(** X14. When no keyword of the corpus is empty, as the parser
    guarantees, the keyword frequencies [analyze_themes] puts in its prompt
    are the 20 most frequent keywords of the corpus, or all of them when
    there are fewer, in descending order of frequency; each goes with the
    number of times the corpus lists it, the number [build_keywords] counts
    too, and no keyword left out is more frequent than one listed. *)
Theorem theme_keywords_are_the_most_frequent (papers : list CnkiPaper) :
  (forall p k, In p papers -> In k (keywords p) -> truthy k = true) ->
  let top := analyze_themes_keywords (flat_map keywords papers) in
  length top = Nat.min 20 (length (keyword_freq papers))
  /\ StronglySorted (fun x y => (snd y <= snd x)%Z) top
  /\ (forall k c, In (k, c) top ->
        c = keyword_count k papers
        /\ c = dict_get str_eqb 0%Z (keyword_freq papers) k /\ (1 <= c)%Z)
  /\ (forall k c k', In (k, c) top -> In k' (keys (keyword_freq papers)) ->
        ~ In k' (map fst top) -> (keyword_count k' papers <= c)%Z).
Proof.
  intros Ht. cbn zeta. unfold analyze_themes_keywords, most_common, counter_update.
  change (0 <? 20)%Z with true. cbv iota.
  assert (Hfreq : fold_left (fun c x => dict_update str_eqb 0%Z (Z.add 1) c x)
                    (flat_map keywords papers) []
                  = keyword_freq papers).
  { rewrite keyword_freq_flat.
    assert (Hall : Forall (fun k => truthy k = true) (flat_map keywords papers)).
    { apply Forall_forall. intros k Hk. apply in_flat_map in Hk.
      destruct Hk as [p [Hp Hk]]. eauto. }
    generalize (@nil (pystr * Z)).
    induction Hall as [|k l Hk _ IH]; intros d; [reflexivity|].
    cbn [fold_left].
    replace (freq_step d k) with (dict_update str_eqb 0%Z (Z.add 1) d k)
      by (unfold freq_step; now rewrite Hk).
    apply IH. }
  rewrite Hfreq. set (d := keyword_freq papers).
  destruct (largest_first snd (Z.to_nat 20) d) as [Hlen [Hs [Hperm [Hle _]]]].
  set (top := firstn (Z.to_nat 20) (sorted_desc snd d)) in *.
  set (rest := skipn (Z.to_nat 20) (sorted_desc snd d)) in *.
  assert (Hd : forall k c, In (k, c) d ->
                 c = keyword_count k papers
                 /\ c = dict_get str_eqb 0%Z d k /\ (1 <= c)%Z).
  { intros k c Hin.
    assert (Hk : In k (keys d)) by (apply in_map_iff; now exists (k, c)).
    apply keyword_freq_keys in Hk. destruct Hk as [Htk [p [Hp Hkp]]].
    assert (Hc : dict_get str_eqb 0%Z d k = c).
    { apply (@dict_get_In _ _ str_eqb str_eqb_spec 0%Z); [|exact Hin].
      apply keyword_freq_NoDup. }
    unfold d in Hc. rewrite keyword_freq_get in Hc by exact Htk.
    split; [now symmetry|]. split; [unfold d; rewrite keyword_freq_get; auto|].
    subst c. unfold keyword_count, py_len.
    assert (Hne : In k (flat_map (fun p => filter (str_eqb k) (keywords p)) papers)).
    { apply in_flat_map. exists p. split; [exact Hp|].
      apply filter_In. split; [exact Hkp|apply str_eqb_refl]. }
    remember (flat_map (fun p => filter (str_eqb k) (keywords p)) papers) as l.
    destruct l; [destruct Hne|cbn [length]; lia]. }
  assert (Htop : forall x, In x top -> In x d).
  { intros x Hx. apply (Permutation_in _ (Permutation_sym Hperm)), in_or_app.
    now left. }
  split; [exact Hlen|]. split; [exact Hs|]. split.
  - intros k c Hin. apply Hd. now apply Htop.
  - intros k c k' Hin Hk' Hnot.
    apply in_map_iff in Hk'. destruct Hk' as [[k'' c'] [Hfst Hin']].
    cbn [fst] in Hfst. subst k''.
    destruct (Hd _ _ Hin') as [<- _].
    apply (Permutation_in _ Hperm) in Hin'. apply in_app_or in Hin'.
    destruct Hin' as [Hin'|Hin'].
    + destruct Hnot. apply in_map_iff. now exists (k', c').
    + exact (Hle _ _ Hin Hin').
Qed.

Lemma theme_keywords_are_the_most_frequent_witness :
  analyze_themes_keywords (flat_map keywords three_keyword_papers)
  = [(lit "a", 2%Z); (lit "b", 2%Z); (lit "c", 2%Z)]
  /\ length (analyze_themes_keywords (flat_map keywords three_keyword_papers))
     = Nat.min 20 (length (keyword_freq three_keyword_papers)).
Proof.
  split; [reflexivity|].
  refine (proj1 (@theme_keywords_are_the_most_frequent three_keyword_papers _)).
  intros p k [<-|[<-|[<-|[]]]]; cbn; intros H;
    repeat (destruct H as [<-|H]; [reflexivity|]); destruct H.
Defined.

(* ===================================================================== *)
(** * The nodes of the co-authorship and institution graphs *)
(* ===================================================================== *)

Section GraphNodes.
Import NX EdgeFacts NXFacts.

Lemma bump_edge_names_iff G u v n :
  nodes_are_endpoints G ->
  (In n (node_names (bump_edge G u v)) <-> n = u \/ n = v \/ In n (node_names G)).
Proof.
  intros HG. split; [apply bump_edge_names|].
  unfold bump_edge. destruct (has_edge G u v) eqn:E.
  - change (node_names (incr_weight G u v)) with (node_names G).
    apply has_edge_iff in E. destruct E as [e [He Hj]].
    apply joins_iff in Hj.
    intros [->|[->|H]]; [| |exact H]; apply HG; exists e; split; auto;
      unfold endpoint; tauto.
  - unfold add_edge. rewrite !has_edge_add_node, E. cbv iota. intros H.
    change (In n (node_names (add_node (add_node G u) v))).
    rewrite !node_names_add_node. tauto.
Qed.

Lemma fold_bump_endpoints (ps : list (pystr * pystr)) (G : graph) :
  nodes_are_endpoints G ->
  nodes_are_endpoints (fold_left (fun G xy => bump_edge G (fst xy) (snd xy)) ps G).
Proof.
  revert G; induction ps as [|xy ps IH]; intros G HG; cbn [fold_left]; auto.
  apply IH. now apply bump_edge_endpoints.
Qed.

(** The nodes a loop over pairs leaves: those there were, and the members
    of the pairs. *)
Lemma fold_bump_names (ps : list (pystr * pystr)) (G : graph) (n : pystr) :
  nodes_are_endpoints G ->
  (In n (node_names (fold_left (fun G xy => bump_edge G (fst xy) (snd xy)) ps G))
   <-> In n (node_names G)
       \/ exists xy, In xy ps /\ (n = fst xy \/ n = snd xy)).
Proof.
  revert G; induction ps as [|xy ps IH]; intros G HG; cbn [fold_left].
  - split; [auto|]. intros [H|[xy [[] _]]]. exact H.
  - rewrite IH by (now apply bump_edge_endpoints).
    rewrite bump_edge_names_iff by exact HG. split.
    + intros [[H|[H|H]]|[xy' [Hin H]]].
      * right. exists xy. cbn; auto.
      * right. exists xy. cbn; auto.
      * now left.
      * right. exists xy'. cbn; auto.
    + intros [H|[xy' [[<-|Hin] H]]].
      * left. auto.
      * left. tauto.
      * right. eauto.
Qed.

(** A name is in one of the pairs of a list when the list holds it and has
    at least two entries. *)
Lemma pairs_member {A} (l : list A) (n : A) :
  (exists xy, In xy (pairs l) /\ (n = fst xy \/ n = snd xy))
  <-> In n l /\ 2 <= length l.
Proof.
  split.
  - intros [[x y] [Hin H]]. cbn [fst snd] in H. split.
    + destruct (pairs_In _ _ _ Hin). destruct H as [->| ->]; assumption.
    + destruct l as [|a [|b l]]; cbn [length]; [destruct Hin|destruct Hin|lia].
  - intros [Hin Hlen]. induction l as [|a l IH]; [destruct Hin|].
    cbn [pairs]. destruct Hin as [->|Hin].
    + destruct l as [|b l]; [cbn in Hlen; lia|].
      exists (n, b). split; [apply in_or_app; left; cbn; auto|cbn; auto].
    + exists (a, n). split; [|cbn; auto].
      apply in_or_app. left. now apply in_map.
Qed.

Lemma institution_names (papers : list CnkiPaper) :
  node_names (build_institution papers) = node_names (institution_edges papers).
Proof.
  unfold build_institution. rewrite institution_attrs_fold.
  set (G0 := institution_edges papers).
  now destruct (fold_update_attrs
                  (fun n a => mkAttrs
                     (Some (py_len (filter (fun p => name_in (all_institutions p) n)
                                      papers)))
                     (NX.citations a) (freq a))
                  (node_names G0) G0) as [Hn _].
Qed.

Lemma coauthorship_names (top_n : Z) (papers : list CnkiPaper) :
  node_names (build_coauthorship top_n papers)
  = node_names (coauthorship_edges (top_names top_n (group_by_author papers)) papers).
Proof.
  unfold build_coauthorship. rewrite coauthorship_attrs_fold.
  set (ap := group_by_author papers).
  set (G0 := coauthorship_edges (top_names top_n ap) papers).
  now destruct (fold_update_attrs (author_attrs ap) (node_names G0) G0) as [Hn _].
Qed.

End GraphNodes.

(** X15. An institution is a node of the graph of [build_institution]
    exactly when some record lists it among at least two institutions.  Its
    [paper_count] is the number of records that list it, those with a
    single institution included, and is at least 1. *)
Theorem institution_nodes_and_counts (papers : list CnkiPaper) (n : pystr) :
  let G := build_institution papers in
  let listing := filter (fun p => name_in (all_institutions p) n) papers in
  (In n (NX.node_names G)
   <-> exists p, In p papers /\ In n (all_institutions p)
                 /\ 2 <= length (all_institutions p))
  /\ (In n (NX.node_names G) ->
      (1 <= py_len listing)%Z
      /\ exists a, NX.node_attrs G n = Some a
                   /\ NX.paper_count a = Some (py_len listing)).
Proof.
  cbn zeta.
  assert (Hnodes : In n (NX.node_names (build_institution papers))
                   <-> exists p, In p papers /\ In n (all_institutions p)
                                 /\ 2 <= length (all_institutions p)).
  { rewrite institution_names, institution_edges_flat.
    rewrite fold_bump_names by apply EdgeFacts.empty_endpoints.
    unfold institution_pairs. cbn [NX.node_names NX.nodes NX.empty map]. split.
    - intros [[]|[xy [Hin H]]]. apply in_flat_map in Hin.
      destruct Hin as [p [Hp Hin]]. exists p. split; [exact Hp|].
      apply pairs_member. eauto.
    - intros [p [Hp H]]. right. apply pairs_member in H.
      destruct H as [xy [Hin H]]. exists xy. split; [|exact H].
      apply in_flat_map. eauto. }
  split; [exact Hnodes|]. intros Hin. split.
  - apply Hnodes in Hin. destruct Hin as [p [Hp [Hn _]]].
    assert (Hl : In p (filter (fun p => name_in (all_institutions p) n) papers))
      by (apply filter_In; split; [exact Hp|now apply name_in_In]).
    unfold py_len. destruct (filter _ papers); [destruct Hl|cbn [length]; lia].
  - unfold build_institution in *. rewrite institution_attrs_fold in *.
    set (G0 := institution_edges papers) in *.
    destruct (NXFacts.fold_update_attrs
                (fun n a => NX.mkAttrs
                   (Some (py_len (filter (fun p => name_in (all_institutions p) n)
                                    papers)))
                   (NX.citations a) (NX.freq a))
                (NX.node_names G0) G0) as [Hn [_ Ha]]; [reflexivity|].
    rewrite Hn in Hin. rewrite Ha.
    destruct (NXFacts.node_attrs_In G0 n Hin) as [a0 Ha0]. rewrite Ha0.
    assert (E : existsb (str_eqb n) (NX.node_names G0) = true)
      by (apply (name_in_In (NX.node_names G0) n); exact Hin).
    rewrite E. cbn [option_map]. eexists. split; reflexivity.
Qed.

────────────────────

Give back exactly the lines above, from the line containing "assert (Hnodes : In" through the line containing "unfold py_len. destruct", with both end lines and nothing more.

  assert (Hnodes : In n (NX.node_names (build_institution papers))
                   <-> exists p, In p papers /\ In n (all_institutions p)
                                 /\ 2 <= length (all_institutions p)).
  { rewrite institution_names, institution_edges_flat.
    rewrite fold_bump_names by apply EdgeFacts.empty_endpoints.
    unfold institution_pairs. cbn [NX.node_names NX.nodes NX.empty map]. split.
    - intros [[]|[xy [Hin H]]]. apply in_flat_map in Hin.
      destruct Hin as [p [Hp Hin]]. exists p. split; [exact Hp|].
      apply pairs_member. eauto.
    - intros [p [Hp H]]. right. apply pairs_member in H.
      destruct H as [xy [Hin H]]. exists xy. split; [|exact H].
      apply in_flat_map. eauto. }
  split; [exact Hnodes|]. intros Hin. split.
  - apply Hnodes in Hin. destruct Hin as [p [Hp [Hn _]]].
    assert (Hl : In p (filter (fun p => name_in (all_institutions p) n) papers))
      by (apply filter_In; split; [exact Hp|now apply name_in_In]).
    unfold py_len. destruct (filter _ papers); [destruct Hl|cbn [length]; lia].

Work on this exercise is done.